Qu’on aime ou pas, son style de chant a marqué toute une génération de fadistes, notamment chez les hommes. Il a encore beaucoup d’imitateurs dans les tavernes de Lisbonne, et fut comme vous le savez le mentor de Ricardo Ribeiro.
Je suis d’accord avec vous sur son relatif manque d’agilité vocale. Il me paraît toutefois qu’il a aussi apporté au fado masculin certaines innovations techniques, comme un « vibrato de larynx » très prononcé (dont beaucoup abusent aujourd’hui) et les passages pianissimi en voix de tête, peut-être empruntés à Coimbra.
Merci beaucoup en tout cas pour cette passionnante série de billets.
Merci pour votre commentaire, je l’attendais avec gourmandise 🙂 Je me doutais bien que FM devait vous plaire.
Quant à moi, ce n’est pas que je ne l’aime pas ; je l’écoute parfois avec plaisir, même s’il se situe sur un versant du fado qui n’est pas celui que je préfère.
En revanche, le fait est que je n’aime pas beaucoup ce qu’il a fait de Igreja de Santo Estêvão, probablement par défaut de lecture du texte et d’évaluation de sa portée réelle.
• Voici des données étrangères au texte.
Lemma field_range m a n bs off k :
  probe_read m a n = Some bs -> 0 <= field bs off k < 256 ^ Z.of_nat k.
Proof.
  intros H%probe_read_bytes. unfold field.
  assert (bytes_ok (take k (drop off bs))) as Hb by (by apply Forall_take, Forall_drop).
  apply le_bound in Hb. split; [lia|]. eapply Z.lt_le_trans; [apply Hb|].
  apply Z.pow_le_mono_r; [lia|]. rewrite length_take. lia.
Qed.

Lemma probe_read_slice m a n bs off k :
  probe_read m a n = Some bs -> (off + k <= n)%nat ->
  probe_read m (a + Z.of_nat off) k = Some (take k (drop off bs)).
Proof.
  intros R Hk. pose proof (probe_read_length _ _ _ _ R) as Hl.
  apply probe_read_intro.
  - rewrite length_take, length_drop. lia.
  - intros i b Hi. rewrite lookup_take_Some in Hi. destruct Hi as [Hi Hik].
    rewrite lookup_drop in Hi. rewrite <-Hi, <-(probe_read_lookup _ _ _ _ _ R) by lia.
    f_equal; lia.
Qed.

Lemma probe_read_take m a n bs k :
  probe_read m a n = Some bs -> (k <= n)%nat -> probe_read m a k = Some (take k bs).
Proof.
  intros R Hk. rewrite <-(Z.add_0_r a). by apply (probe_read_slice m a n bs 0 k R).
Qed.

Lemma read_u32_field m a n bs off :
  probe_read m a n = Some bs -> (off + 4 <= n)%nat ->
  read_u32 m (a + Z.of_nat off) = Some (field bs off 4).
Proof. intros R Hk. unfold read_u32. by rewrite (probe_read_slice _ _ _ _ _ _ R Hk). Qed.

Lemma read_u16_field m a n bs off :
  probe_read m a n = Some bs -> (off + 2 <= n)%nat ->
  read_u16 m (a + Z.of_nat off) = Some (field bs off 2).
Proof. intros R Hk. unfold read_u16. by rewrite (probe_read_slice _ _ _ _ _ _ R Hk). Qed.

Lemma load_nth m a n bs i :
  probe_read m a n = Some bs -> (i < n)%nat -> load m (a + Z.of_nat i) = Some (field bs i 1).
Proof.
  intros R Hi. rewrite (probe_read_nth _ _ _ _ _ R Hi). f_equal. unfold field.
  assert (i < length bs)%nat as Hl by (erewrite probe_read_length; eauto).
  rewrite nth_lookup. apply lookup_lt_is_Some in Hl as [x Hx]. rewrite Hx.
  rewrite (drop_S _ _ _ Hx). change (default 0 (Some x)) with x. cbn [take le]. rewrite take_0. cbn. lia.
Qed.

(** The same with the offset an integer, as it stands in the code. *)
Lemma probe_read_at m a n bs o k :
  probe_read m a n = Some bs -> 0 <= o -> o + Z.of_nat k <= Z.of_nat n ->
  probe_read m (a + o) k = Some (take k (drop (Z.to_nat o) bs)).
Proof.
  intros R Ho Hk. rewrite <-(Z2Nat.id o) at 1 by done.
  apply (probe_read_slice _ _ _ _ _ _ R). lia.
Qed.
Lemma read_u32_at m a n bs o :
  probe_read m a n = Some bs -> 0 <= o -> o + 4 <= Z.of_nat n ->
  read_u32 m (a + o) = Some (field bs (Z.to_nat o) 4).
Proof. intros R Ho Hk. unfold read_u32. by rewrite (probe_read_at _ _ _ _ o _ R) by lia. Qed.
Lemma read_u16_at m a n bs o :
  probe_read m a n = Some bs -> 0 <= o -> o + 2 <= Z.of_nat n ->
  read_u16 m (a + o) = Some (field bs (Z.to_nat o) 2).
Proof. intros R Ho Hk. unfold read_u16. by rewrite (probe_read_at _ _ _ _ o _ R) by lia. Qed.
Lemma load_at m a n bs o :
  probe_read m a n = Some bs -> 0 <= o < Z.of_nat n ->
  load m (a + o) = Some (field bs (Z.to_nat o) 1).
Proof.
  intros R Ho. rewrite <-(Z2Nat.id o) at 1 by lia. apply (load_nth _ _ _ _ _ R). lia.
Qed.
Lemma load_0 m a n b bs : probe_read m a n = Some (b :: bs) -> load m a = Some b.
Proof.
  destruct n as [|n]; [done|]. rewrite probe_read_S.
  destruct (load m a); [|done]. destruct (probe_read m (a + 1) n); [|done]. by intros [= <- <-].
Qed.

Lemma probe_read_1 m a : probe_read m a 1 = (fun b => [b]) <$> load m a.
Proof. cbn. by destruct (load m a). Qed.

(** A string that fills the buffer: its bytes before the last are not NUL. *)
Lemma probe_read_str_full m a n bs :
  probe_read m a (S n) = Some bs -> Forall (fun b => b <> 0) (take n bs) ->
  probe_read_str m a (S n) = Some (take n bs ++ [0]).
Proof.
  revert a bs; induction n as [|n IH]; intros a bs.
  - cbn. destruct (load m a); [|done]. intros [= <-] _. cbn. by case_match.
  - rewrite probe_read_S. destruct (load m a) as [b|] eqn:L; [|done].
    destruct (probe_read m (a + 1) (S n)) as [cs|] eqn:E; [|done].
    intros [= <-]. cbn [take]. intros [Hb Hcs]%Forall_cons.
    change (probe_read_str m a (S (S n))) with
      (let? b := load m a else None in
       if b =? 0 then Some [0]
       else let? bs := probe_read_str m (a + 1) (S n) else None in Some (b :: bs)).
    rewrite L, (proj2 (Z.eqb_neq b 0) Hb). by rewrite (IH (a + 1) cs E Hcs).
Qed.
(* ===== verification/ProtoText.v ===== *)
(** * Detectors of the text protocols

    ebpftracer/ebpf/l7/{http,redis,memcached,nats}.c.  A detector reads the
    payload at address [buf] with the probe-read helpers; where the C function
    has an out parameter the definition takes its value before the call and
    returns it beside the result. *)

From S2P Require Import Prelude L7Base.
Local Open Scope cchar_scope.

(** The two bytes before [buf + size] are CR LF. *)
Definition crlf_before (m : mem) (buf size : Z) : bool :=
  let? bs := probe_read m (buf + size - 2) 2 else false in
  (bs.[0] =? 13) && (bs.[1] =? 10).

(** The test the detectors make on the end of the payload. *)
Lemma crlf_case {A} (m : mem) (buf size : Z) (F K : A) :
  (let? end_ := read_chars m (buf + size - 2) 2 else F in
   if negb (end_.[0] =? 13) || negb (end_.[1] =? 10) then F else K)
  = if crlf_before m buf size then K else F.
Proof.
  unfold crlf_before, read_chars.
  destruct (probe_read m (buf + size - 2) 2) as [bs|] eqn:R; [|done]. cbn -[nth].
  rewrite !nth_s8, !s8_eqb by (try lia; by eapply probe_read_nth_range).
  rewrite <-negb_andb. by destruct ((bs.[0] =? 13) && (bs.[1] =? 10)).
Qed.

Lemma read_char_case {A} (m : mem) (buf : Z) (F : A) (K : Z -> A) :
  (let? c := read_chars m buf 1 else F in K c.[0]) = (let? b := load m buf else F in K (s8 b)).
Proof. unfold read_chars. rewrite probe_read_1. by destruct (load m buf). Qed.

(** ** HTTP/1 *)
Module Http.

Definition is_http_request (m : mem) (buf : Z) : bool :=
  let? b := read_str_chars m buf 16 else false in
  if Z.of_nat (length b) <? 16 then false
  else if (b.[0] =? "G") && (b.[1] =? "E") && (b.[2] =? "T") then true
  else if (b.[0] =? "P") && (b.[1] =? "O") && (b.[2] =? "S") && (b.[3] =? "T") then true
  else if (b.[0] =? "H") && (b.[1] =? "E") && (b.[2] =? "A") && (b.[3] =? "D") then true
  else if (b.[0] =? "P") && (b.[1] =? "U") && (b.[2] =? "T") then true
  else if (b.[0] =? "D") && (b.[1] =? "E") && (b.[2] =? "L") && (b.[3] =? "E")
          && (b.[4] =? "T") && (b.[5] =? "E") then true
  else if (b.[0] =? "C") && (b.[1] =? "O") && (b.[2] =? "N") && (b.[3] =? "N")
          && (b.[4] =? "E") && (b.[5] =? "C") && (b.[6] =? "T") then true
  else if (b.[0] =? "O") && (b.[1] =? "P") && (b.[2] =? "T") && (b.[3] =? "I")
          && (b.[4] =? "O") && (b.[5] =? "N") && (b.[6] =? "S") then true
  else if (b.[0] =? "P") && (b.[1] =? "A") && (b.[2] =? "T") && (b.[3] =? "C")
          && (b.[4] =? "H") then true
  else false.

Definition is_http_response (m : mem) (buf : Z) (status : Z) : bool * Z :=
  let? b := read_str_chars m buf 16 else (false, status) in
  if Z.of_nat (length b) <? 16 then (false, status)
  else if negb (b.[0] =? "H") || negb (b.[1] =? "T") || negb (b.[2] =? "T")
          || negb (b.[3] =? "P") || negb (b.[4] =? "/") then (false, status)
  else if (b.[5] <? "0") || ("9" <? b.[5]) then (false, status)
  else if negb (b.[6] =? ".") then (false, status)
  else if (b.[7] <? "0") || ("9" <? b.[7]) then (false, status)
  else if negb (b.[8] =? " ") then (false, status)
  else if (b.[9] <? "0") || ("9" <? b.[9]) || (b.[10] <? "0") || ("9" <? b.[10])
          || (b.[11] <? "0") || ("9" <? b.[11]) then (false, status)
  else (true, (b.[9] - "0") * 100 + (b.[10] - "0") * 10 + (b.[11] - "0")).

(** *** Reference *)

Definition http_methods : list (list Z) :=
  [["G"; "E"; "T"]; ["P"; "O"; "S"; "T"]; ["H"; "E"; "A"; "D"]; ["P"; "U"; "T"];
   ["D"; "E"; "L"; "E"; "T"; "E"]; ["C"; "O"; "N"; "N"; "E"; "C"; "T"];
   ["O"; "P"; "T"; "I"; "O"; "N"; "S"]; ["P"; "A"; "T"; "C"; "H"]].

(** A request: 16 readable bytes, no NUL before the last, a method in front. *)
Definition http_request_ref (m : mem) (buf : Z) : bool :=
  let? bs := probe_read m buf 16 else false in
  forallb nonzero (take 15 bs) && existsb (fun p => starts_with p bs) http_methods.

(** The beginning of a status line: "HTTP/x.y nnn". *)
Definition status_line (major minor status : Z) : list Z :=
  ["H"; "T"; "T"; "P"; "/"; "0" + major; "."; "0" + minor; " ";
   "0" + status / 100; "0" + status / 10 mod 10; "0" + status mod 10].

(** *** Theorems *)

(** [is_http_request] recognises exactly the payloads whose first 16 bytes
    can be read, hold no NUL before the last, and begin with one of the eight
    methods. *)
Theorem is_http_request_ref m buf : is_http_request m buf = http_request_ref m buf.
Proof.
  unfold is_http_request, http_request_ref.
  change 16 with (Z.of_nat 16). rewrite read_str_full_case.
  destruct (probe_read m buf 16) as [bs|] eqn:R; [|done].
  pose proof (probe_read_length _ _ _ _ R) as Hl.
  pose proof (fun i => probe_read_nth_range _ _ _ _ i R) as Hr.
  do 16 (destruct bs as [|? bs]; [done|]). destruct bs; [|done].
  cbn [take]. destruct (forallb nonzero _); [|done]. rewrite andb_true_l.
  cbn [map app nth].
  pose proof (Hr 0%nat). pose proof (Hr 1%nat). pose proof (Hr 2%nat). pose proof (Hr 3%nat).
  pose proof (Hr 4%nat). pose proof (Hr 5%nat). pose proof (Hr 6%nat). cbn [nth] in *. clear Hr R.
  rewrite !s8_eqb by lia.
  cbn [http_methods existsb starts_with]. rewrite !andb_true_r, !orb_false_r, <-!andb_assoc.
  repeat case_match; done.
Qed.

(** What [is_http_response] tests, on the 16 bytes it reads. *)
Lemma is_http_response_bytes m buf st bs :
  probe_read m buf 16 = Some bs ->
  is_http_response m buf st =
    if forallb nonzero (take 15 bs)
       && (starts_with ["H"; "T"; "T"; "P"; "/"] bs
           && (("0" <=? bs.[5]) && (bs.[5] <=? "9")) && (bs.[6] =? ".")
           && (("0" <=? bs.[7]) && (bs.[7] <=? "9")) && (bs.[8] =? " ")
           && (("0" <=? bs.[9]) && (bs.[9] <=? "9")) && (("0" <=? bs.[10]) && (bs.[10] <=? "9"))
           && (("0" <=? bs.[11]) && (bs.[11] <=? "9")))
    then (true, (bs.[9] - "0") * 100 + (bs.[10] - "0") * 10 + (bs.[11] - "0"))
    else (false, st).
Proof.
  intros R. unfold is_http_response.
  change 16 with (Z.of_nat 16). rewrite read_str_full_case, R.
  pose proof (probe_read_length _ _ _ _ R) as Hl.
  pose proof (fun i => probe_read_nth_range _ _ _ _ i R) as Hr.
  do 16 (destruct bs as [|? bs]; [done|]). destruct bs; [|done].
  cbn [take]. destruct (forallb nonzero _); [|done]. rewrite andb_true_l.
  cbn [map app nth starts_with].
  pose proof (Hr 0%nat). pose proof (Hr 1%nat). pose proof (Hr 2%nat). pose proof (Hr 3%nat).
  pose proof (Hr 4%nat). pose proof (Hr 5%nat). pose proof (Hr 6%nat). pose proof (Hr 7%nat).
  pose proof (Hr 8%nat). pose proof (Hr 9%nat). pose proof (Hr 10%nat). pose proof (Hr 11%nat).
  cbn [nth] in *. clear Hr R Hl.
  rewrite !s8_eqb, !s8_ltb_l, !s8_ltb_r by lia.
  repeat case_match; try (exfalso; lia); try done.
  repeat f_equal; mod_lia.
Qed.

(** The detector of responses inverts the printing of a status line: it
    answers [n] exactly when the payload starts with "HTTP/x.y nnn" for digits x
    and y and a three-digit [n]. *)
Theorem is_http_response_status m buf st n :
  is_http_response m buf st = (true, n) <->
  exists bs major minor,
    probe_read m buf 16 = Some bs /\ forallb nonzero (take 15 bs) = true /\
    0 <= major <= 9 /\ 0 <= minor <= 9 /\ 0 <= n <= 999 /\
    take 12 bs = status_line major minor n.
Proof.
  split.
  - intros H. destruct (probe_read m buf 16) as [bs|] eqn:R.
    + rewrite (is_http_response_bytes _ _ _ _ R) in H.
      pose proof (probe_read_length _ _ _ _ R) as Hl.
      do 16 (destruct bs as [|? bs]; [done|]). destruct bs; [|done].
      destruct (forallb nonzero _) eqn:Hnz; [|done]. rewrite andb_true_l in H.
      cbn [nth starts_with] in H. case_match eqn:Hc; [|done].
      split_bools. simplify_eq.
      eexists _, (z4 - 48), (z6 - 48). split_and!; [done|done|lia..|].
      cbn [take]. unfold status_line. repeat f_equal; try lia; mod_lia.
    + unfold is_http_response in H. change 16 with (Z.of_nat 16) in H.
      by rewrite read_str_full_case, R in H.
  - intros (bs & major & minor & R & Hnz & Hmaj & Hmin & Hn & Ht).
    rewrite (is_http_response_bytes _ _ _ _ R), Hnz.
    pose proof (probe_read_length _ _ _ _ R) as Hl.
    do 16 (destruct bs as [|? bs]; [done|]). destruct bs; [|done].
    cbn [take] in Ht. unfold status_line in Ht. simplify_eq. cbn [nth starts_with].
    case_match eqn:Hc; [|exfalso; revert Hc; rewrite andb_false_iff; mod_lia].
    f_equal. mod_lia.
Qed.

End Http.

(** ** Redis *)
Module Redis.

Definition is_redis_query (m : mem) (buf buf_size : Z) : bool :=
  if buf_size <? 5 then false
  else
  let? b := read_chars m buf 5 else false in
  if negb (b.[0] =? "*") || (b.[1] <? "0") || ("9" <? b.[1]) then false
  else if (b.[2] =? 13) && (b.[3] =? 10) then true
  else if ("0" <=? b.[2]) && (b.[2] <=? "9") && (b.[3] =? 13) && (b.[4] =? 10) then true
  else false.

Definition is_redis_response (m : mem) (buf buf_size status : Z) : bool * Z :=
  let? type := read_chars m buf 1 else (false, status) in
  let type := type.[0] in
  let buf_size := TRUNCATE_PAYLOAD_SIZE buf_size in
  let? end_ := read_chars m (buf + buf_size - 2) 2 else (false, status) in
  if negb (end_.[0] =? 13) || negb (end_.[1] =? 10) then (false, status)
  else if (type =? "*") || (type =? ":") || (type =? "$") || (type =? "+")
  then (true, STATUS_OK)
  else if type =? "-" then (true, STATUS_FAILED)
  else (false, status).

(** A response is recognised by its type byte and by CR LF at the end of the
    first 1023 bytes. *)
Lemma is_redis_response_cases m buf n st :
  0 <= n ->
  is_redis_response m buf n st =
    (let? type := load m buf else (false, st) in
     if crlf_before m buf (Z.min n 1023) then
       if existsb (Z.eqb type) ["*"; ":"; "$"; "+"] then (true, STATUS_OK)
       else if type =? "-" then (true, STATUS_FAILED)
       else (false, st)
     else (false, st)).
Proof.
  intros Hn. unfold is_redis_response. rewrite TRUNCATE_PAYLOAD_SIZE_min by done.
  rewrite (read_char_case m buf (false, st) (fun type =>
    let? end_ := read_chars m (buf + Z.min n 1023 - 2) 2 else (false, st) in
    if negb (end_.[0] =? 13) || negb (end_.[1] =? 10) then (false, st)
    else if (type =? "*") || (type =? ":") || (type =? "$") || (type =? "+")
    then (true, STATUS_OK)
    else if type =? "-" then (true, STATUS_FAILED) else (false, st))).
  destruct (load m buf) as [t|] eqn:L; [|done]. apply load_range in L.
  rewrite crlf_case, !s8_eqb by lia. cbn [existsb]. by rewrite orb_false_r, <-!orb_assoc.
Qed.

(** A response longer than 1023 bytes is missed unless CR LF happens to stand
    at offset 1021: the end of the payload is looked for after the size has been
    truncated, so the terminator of a long reply is never read. *)
Theorem is_redis_response_long m buf n st :
  1023 < n -> crlf_before m buf 1023 = false ->
  is_redis_response m buf n st = (false, st).
Proof.
  intros Hn Hc. rewrite is_redis_response_cases by lia.
  rewrite Z.min_r, Hc by lia. by destruct (load m buf).
Qed.

(** A bulk reply of 1990 bytes: "$1990" CR LF, the bytes, CR LF. *)
Definition long_reply : list Z :=
  ["$"; "1"; "9"; "9"; "0"; 13; 10] ++ replicate 1990 "x" ++ [13; 10].

Lemma is_redis_response_long_witness :
  crlf_before (overlay mem_empty 0 long_reply) 0 1999 = true /\
  is_redis_response (overlay mem_empty 0 long_reply) 0 1999 STATUS_UNKNOWN
    = (false, STATUS_UNKNOWN).
Proof.
  split; [vm_compute; reflexivity|].
  apply (is_redis_response_long (overlay mem_empty 0 long_reply) 0 1999 STATUS_UNKNOWN).
  - lia.
  - vm_compute; reflexivity.
Defined.

End Redis.

(** ** Memcached *)
Module Memcached.

Definition is_memcached_query (m : mem) (buf buf_size : Z) : bool :=
  if buf_size <? 9 then false
  else
  let? b := read_chars m buf 7 else false in
  let buf_size := TRUNCATE_PAYLOAD_SIZE buf_size in
  let? end_ := read_chars m (buf + buf_size - 2) 2 else false in
  if negb (end_.[0] =? 13) || negb (end_.[1] =? 10) then false
  else if (b.[0] =? "s") && (b.[1] =? "e") && (b.[2] =? "t") && (b.[3] =? " ") then true
  else if (b.[0] =? "a") && (b.[1] =? "d") && (b.[2] =? "d") && (b.[3] =? " ") then true
  else if (b.[0] =? "c") && (b.[1] =? "a") && (b.[2] =? "s") && (b.[3] =? " ") then true
  else if (b.[0] =? "g") && ((b.[1] =? "a") || (b.[1] =? "e")) && (b.[2] =? "t")
          && ((b.[3] =? " ") || (b.[3] =? "s")) then true
  else if (b.[0] =? "i") && (b.[1] =? "n") && (b.[2] =? "c") && (b.[3] =? "r")
          && (b.[4] =? " ") then true
  else if (b.[0] =? "d") && (b.[1] =? "e") && (b.[2] =? "c") && (b.[3] =? "r")
          && (b.[4] =? " ") then true
  else if (b.[0] =? "t") && (b.[1] =? "o") && (b.[2] =? "u") && (b.[3] =? "c")
          && (b.[4] =? "h") && (b.[5] =? " ") then true
  else if (b.[0] =? "d") && (b.[1] =? "e") && (b.[2] =? "l") && (b.[3] =? "e")
          && (b.[4] =? "t") && (b.[5] =? "e") && (b.[6] =? " ") then true
  else if (b.[0] =? "a") && (b.[1] =? "p") && (b.[2] =? "p") && (b.[3] =? "e")
          && (b.[4] =? "n") && (b.[5] =? "d") && (b.[6] =? " ") then true
  else if (b.[0] =? "p") && (b.[1] =? "r") && (b.[2] =? "e") && (b.[3] =? "p")
          && (b.[4] =? "e") && (b.[5] =? "n") && (b.[6] =? "d") then true
  else if (b.[0] =? "r") && (b.[1] =? "e") && (b.[2] =? "p") && (b.[3] =? "l")
          && (b.[4] =? "a") && (b.[5] =? "c") && (b.[6] =? "e") then true
  else false.

Definition is_memcached_response (m : mem) (buf buf_size status : Z) : bool * Z :=
  let? r := read_chars m buf 3 else (false, status) in
  let buf_size := TRUNCATE_PAYLOAD_SIZE buf_size in
  let? end_ := read_chars m (buf + buf_size - 2) 2 else (false, status) in
  if negb (end_.[0] =? 13) || negb (end_.[1] =? 10) then (false, status)
  else if (r.[0] =? "V") && (r.[1] =? "A") && (r.[2] =? "L") then (true, STATUS_OK)
  else if (r.[0] =? "S") && (r.[1] =? "T") && (r.[2] =? "O") then (true, STATUS_OK)
  else if (r.[0] =? "D") && (r.[1] =? "E") && (r.[2] =? "L") then (true, STATUS_OK)
  else if (r.[0] =? "T") && (r.[1] =? "O") && (r.[2] =? "C") then (true, STATUS_OK)
  else if (r.[0] =? "N") && (r.[1] =? "O") && (r.[2] =? "T") then (true, STATUS_OK)
  else if (r.[0] =? "E") && (r.[1] =? "X") && (r.[2] =? "I") then (true, STATUS_OK)
  else if (r.[0] =? "E") && (r.[1] =? "R") && (r.[2] =? "R") then (true, STATUS_FAILED)
  else if (r.[0] =? "C") && (r.[1] =? "L") && (r.[2] =? "I") then (true, STATUS_FAILED)
  else if (r.[0] =? "S") && (r.[1] =? "E") && (r.[2] =? "R") then (true, STATUS_FAILED)
  else if ("0" <=? r.[0]) && (r.[0] <=? "9") then (true, STATUS_OK)
  else (false, status).

End Memcached.

(** ** NATS *)
Module Nats.

(** Returns a method code, 0 when the payload is not a NATS message. *)
Definition nats_method (m : mem) (buf buf_size : Z) : Z :=
  if buf_size <? 7 then 0
  else
  let? b := read_chars m buf 5 else 0 in
  let buf_size := TRUNCATE_PAYLOAD_SIZE buf_size in
  let? end_ := read_chars m (buf + buf_size - 2) 2 else 0 in
  if negb (end_.[0] =? 13) || negb (end_.[1] =? 10) then 0
  else if (b.[0] =? "P") && (b.[1] =? "U") && (b.[2] =? "B")
          && ((b.[3] =? " ") || (b.[3] =? 9)) then METHOD_PRODUCE
  else if (b.[0] =? "H") && (b.[1] =? "P") && (b.[2] =? "U") && (b.[3] =? "B")
          && ((b.[4] =? " ") || (b.[4] =? 9)) then METHOD_PRODUCE
  else if (b.[0] =? "M") && (b.[1] =? "S") && (b.[2] =? "G")
          && ((b.[3] =? " ") || (b.[3] =? 9)) then METHOD_CONSUME
  else if (b.[0] =? "H") && (b.[1] =? "M") && (b.[2] =? "S") && (b.[3] =? "G")
          && ((b.[4] =? " ") || (b.[4] =? 9)) then METHOD_CONSUME
  else 0.

End Nats.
Péché d’orgueil peut-être — comme ces mélismes qu’il n’arrive pas à bien exécuter et sur lesquels il insiste pourtant.
Merci encore.
En réalité vous me coupez l’herbe sous le pied, et pour le mieux : je pensais que le prochain billet de la série serait consacré au « Povo… » d’Amália, et m’apprêtais déjà à rappeler l’existence de l’interprétation de Mauricio en commentaire !
Pour ma part en effet, j’aime bien FM, mais il ne fait pas partie de mon panthéon personnel de fadistes. Je lui préfère son successeur Ribeiro, ou, dans la même veine lyrique, Farinha. En revanche j’aime beaucoup ce ton de fado populaire qu’il incarne, toujours bien vivant parmi l’arrière-garde fadiste, et dont j’ignorais tout avant d’arriver à Lisbonne.
On peut certes trouver qu’il en fait trop par rapport au texte, mais au moins y a-t-il du vécu dans son interprétation : une vidéo sur Youtube le montre justement à chanter sur le largo de Santo Estevão en compagnie d’autres fadistes, vers la fin des années 70.